Friday, August 1, 2014

Future Air Force

 
Great Satan's Wild Blue Yonder cats have bombs away'd a spirited PDFing about a 30 Years In The Future Air Force
 
Money Shot (one of several):
Our Air Force has always sought to maintain a technological advantage over adversaries. We are in the midst of a period in which technological advances are abundant, so as we look to the future we will focus on those that amplify many of the enduring attributes of airpower – speed, range, flexibility, and precision. To be agile enough to maintain our advantage, the Air Force must reach for these game-changing technologies and evaluate their utility early in development.
 
 Some of the more promising include:
Hypersonics
This technological pursuit is certainly not new, and though it still has not reached its long awaited goal of practical application, the advantage such a capability can yield warrants our continued investment and focus.
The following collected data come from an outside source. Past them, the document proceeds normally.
Lemma quiet_atomic {A} (op : FleetDb X -> (OrchError + A) * FleetDb X) :
  (forall d, keepsRows d (op d).2) -> Quiet (atomic op).
Proof.
  intros Hop P. apply t_atomic. intros d Hi Hp. destruct (Hop d) as (E1 & E2 & E3).
  unfold Inv, view, findRow, isPromoted in *. rewrite E1, E2. split; [exact Hi|]. split; [apply logStep_refl; exact E3 | exact Hp].
Qed.

Lemma quiet_query {A} (q : FleetDb X -> A) : Quiet (query q).
Proof. apply quiet_atomic. intros d. repeat split. Qed.

Lemma quiet_ext {A} (op : Ext X A) : Quiet (ext op).
Proof. apply quiet_atomic. intros d. destruct (op (fd_x d)). repeat split. Qed.

Lemma quiet_ext' {A} (op : X -> A * X) : Quiet (ext' op).
Proof. apply quiet_ext. Qed.

Lemma t_statement (P : option View -> Prop) {A} (f : FleetDb X -> (OrchError + A) * FleetDb X) Q :
  (forall d, Inv d -> P (view d) -> Inv (f d).2 /\ LogStep d (f d).2 /\ Q (f d).1 (view (f d).2)) ->
  T P (statement f) Q.
Proof.
  intros Hf. apply t_atomic. intros d Hi Hp. pose proof (db_answers (fd_x d)) as E.
  destruct (db_next (fd_x d)) as [o x]. simpl in E. subst o. exact (Hf (setX x d) Hi Hp).
Qed.

Lemma quiet_statement {A} (f : FleetDb X -> (OrchError + A) * FleetDb X) :
  (forall d, keepsRows d (f d).2) -> Quiet (statement f).
Proof.
  intros Hf P. apply t_statement. intros d Hi Hp. destruct (Hf d) as (E1 & E2 & E3).
  unfold Inv, view, findRow, isPromoted in *. rewrite E1, E2. split; [exact Hi|]. split; [apply logStep_refl; exact E3 | exact Hp].
Qed.

Lemma quiet_append i ev actor : Quiet (append i ev actor).
Proof. apply quiet_bind; [apply quiet_now | intros t]. apply quiet_statement. intros d. repeat split. Qed.

Lemma quiet_readRows {A} (f : list Row -> A) : Quiet (readRows f).
Proof. apply quiet_statement. intros d. repeat split. Qed.

(** ** Updates of rows *)
Definition light (a : Assign) : bool :=
  match a with
  | A_status _ | A_hostId _ | A_movedFromHostId _ | A_moveObjectName _ => false
  | _ => true
  end.

Lemma applySet_id l (i : FleetInstance) : fi_id (applySet l i) = fi_id i.
Proof. revert i. induction l as [|a l IH]; intros i; simpl; [reflexivity|]. rewrite IH. destruct a; reflexivity. Qed.

Lemma applySet_light l (i : FleetInstance) :
  forallb light l = true ->
  fi_hostId (applySet l i) = fi_hostId i /\ fi_status (applySet l i) = fi_status i /\
  fi_movedFromHostId (applySet l i) = fi_movedFromHostId i /\
  fi_moveObjectName (applySet l i) = fi_moveObjectName i.
Proof.
  revert i. induction l as [|a l IH]; intros i H; simpl; [auto|]. simpl in H. apply andb_prop in H as [Ha Hl].
  destruct (IH (assign a i) Hl) as (-> & -> & -> & ->). destruct a; try discriminate; auto.
Qed.

(** The rows after an update that passed the port index. *)
Lemma updateRows_inv p set rows r rows' :
  updateRows p set rows = (r, rows') ->
  (exists e, r = inl e /\ rows' = rows) \/
  (r = inr (List.existsb (fun x : Row => p x) rows) /\
   rows' = update_where (fun x : Row => p x) (setRow set) rows).
Proof.
  unfold updateRows. destruct (portIndexOk _); intros [= <- <-]; [right; auto | left; eauto].
Qed.

Lemma updated_ids (p : Row -> bool) set rows :
  List.map (fun r : Row => fi_id r) (update_where p (setRow set) rows) = List.map (fun r : Row => fi_id r) rows.
Proof. apply map_update_where. intros r _. simpl. apply applySet_id. Qed.

Lemma updated_find (p : Row -> bool) set rows :
  List.find (fun r : Row => isRow id r) (update_where p (setRow set) rows) =
  match List.find (fun r : Row => isRow id r) rows with
  | Some r => Some (if p r then setRow set r else r)
  | None => None
  end.
Proof. apply find_update_where. intros r. unfold isRow. simpl. rewrite applySet_id. reflexivity. Qed.

Lemma inv_update d d' (p : Row -> bool) set :
  Inv d -> fd_rows d' = update_where p (setRow set) (fd_rows d) ->
  (forall i, In i (fd_promoted d') -> In i (fd_promoted d) \/ exists r, In r (fd_rows d) /\ fi_id r = i) ->
  (forall r, In r (fd_rows d) -> RowInv (fd_promoted d) r ->
     RowInv (fd_promoted d') (if p r then setRow set r else r)) -> Inv d'.
Proof.
  intros (H1 & H2 & H3) Hrows Hprom Hrow. unfold Inv. rewrite Hrows, updated_ids. split; [exact H1|]. split.
  - apply Forall_forall. intros r' Hr'. apply list_elem_of_In, in_update_where in Hr' as (r & Hr & ->).
    apply Hrow; [exact Hr|]. rewrite Forall_forall in H2. apply H2, list_elem_of_In. exact Hr.
  - intros i Hi. destruct (Hprom i Hi) as [Hi'|(r & Hr & <-)]; [auto|].
    apply in_map_iff. exists r. auto.
Qed.

(** Rows that say the same about where the bot is. *)
Definition alike (r r' : Row) : Prop :=
  fi_id r' = fi_id r /\ fi_hostId r' = fi_hostId r /\ fi_status r' = fi_status r /\
  fi_movedFromHostId r' = fi_movedFromHostId r /\ fi_moveObjectName r' = fi_moveObjectName r /\
  (match ro_settings r' with inr _ => true | inl _ => false end) = (match ro_settings r with inr _ => true | inl _ => false end).

Lemma alike_refl r : alike r r.
Proof. repeat split. Qed.

Lemma alike_all_refl rows : Forall2 alike rows rows.
Proof. apply Forall2_same_length_lookup_2; [reflexivity|]. intros i x y Hx Hy. rewrite Hx in Hy. injection Hy as <-. apply alike_refl. Qed.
Throughout aviation history, our advancements in operational speed have been steady, measuring progress in hundreds of miles per hour. This has produced a constant evolution in our operational concepts and tactics.
 
The leap to effective hypersonic operational speed will have a profound impact that can revolutionize the way we approach our core missions in the future – from investments, to force posture, to tactics, techniques, and procedures. It is an often heard phrase in combat – “speed is life” – and though we may not always desire to operate at the fastest possible speed, the ability to do so creates a significant advantage.
 
Nanotech
The explosion of nanotechnology will open up new opportunities with respect to both material structures and size. By manipulating materials at the molecular level, we can create structures that are both stronger and lighter, contributing to both speed and range. Such a breakthrough will have significant implications for air-breathing and space platforms.
The vexing problem of cost per pound when launching payloads into space becomes more manageable with lighter, stronger materials. Miniaturization aids in weight reduction, but also provides promise in the area of detectability.
Innovative application of miniaturized systems can open the door to new concepts for sustained operations in highly contested environments
Directed Energy
Exploiting directed energy technology will provide the opportunity to fundamentally alter operational concepts and support requirements. As we seek flexibility in our weapons effects and the ability to operate in contested environments, directed energy weapons with deep magazines can alleviate the need for acquiring and transporting large stockpiles of munitions into the theater, while providing precise, responsive, and persistent effects. In addition, classes of directed energy weapons can deliver temporary and reversible effects that offer more options to commanders in the field.  
Unmanned Systems
Where unmanned aircraft once offered little more than a preferential risk profile, their utility is now growing
exponentially, and must be embraced. The absence of an onboard human may not only reduce size, cost, and complexity – it can increase range, endurance, and performance.
 
The imperative to protect the occupant can be replaced with an unemotional assessment of value versus effect, enabling us to take greater risks in highly contested environments. Future unmanned systems will be more autonomous and will place less demand on critical and vulnerable communications infrastructure. In high-intensity conflict, they will provide additional capacity or a level of redundancy for heavily tasked space assets. In an offensive scenario, they will swarm, suppress, deceive or destroy.
 
Their weapon effects might range from kinetic to non-kinetic; permanent to reversible; single-use to self-recharging. Better affordability will reduce the barriers to entry for smaller nations, increasing the potential for future coalitions, and wider security relationships. Affordability will also deliver quantity and mass.

Autonomous Systems
The accelerated development of artificial intelligence and like technologies will revolutionize the concept of autonomy. Whereas we view autonomous systems as those able to execute a set of pre-programmed functions, future systems will be better able to react to their environment and perform more situational-dependent tasks as well as synchronized and integrated functions with other autonomous systems. This will provide tremendous flexibility in highly-contested environments. We must not allow technology to outpace legal, moral, and doctrinal considerations – these must all be pursued in parallel to maintain tempo and sustain the advantage.
This list is by no means exhaustive.

 In fact, it’s just the beginning! The future will generate new combinations of technologies we cannot describe, or possibly even imagine, which will shape the way our service provides airpower. Maintaining awareness of advancing technology and harvesting the opportunities it creates is in our blood as innovative Airmen. 
The aircraft as an instrument of war was once considered “game changing” – pursuit of the next “game changing” technology is central to maintaining the asymmetric advantage our Air Force has always provided the nation.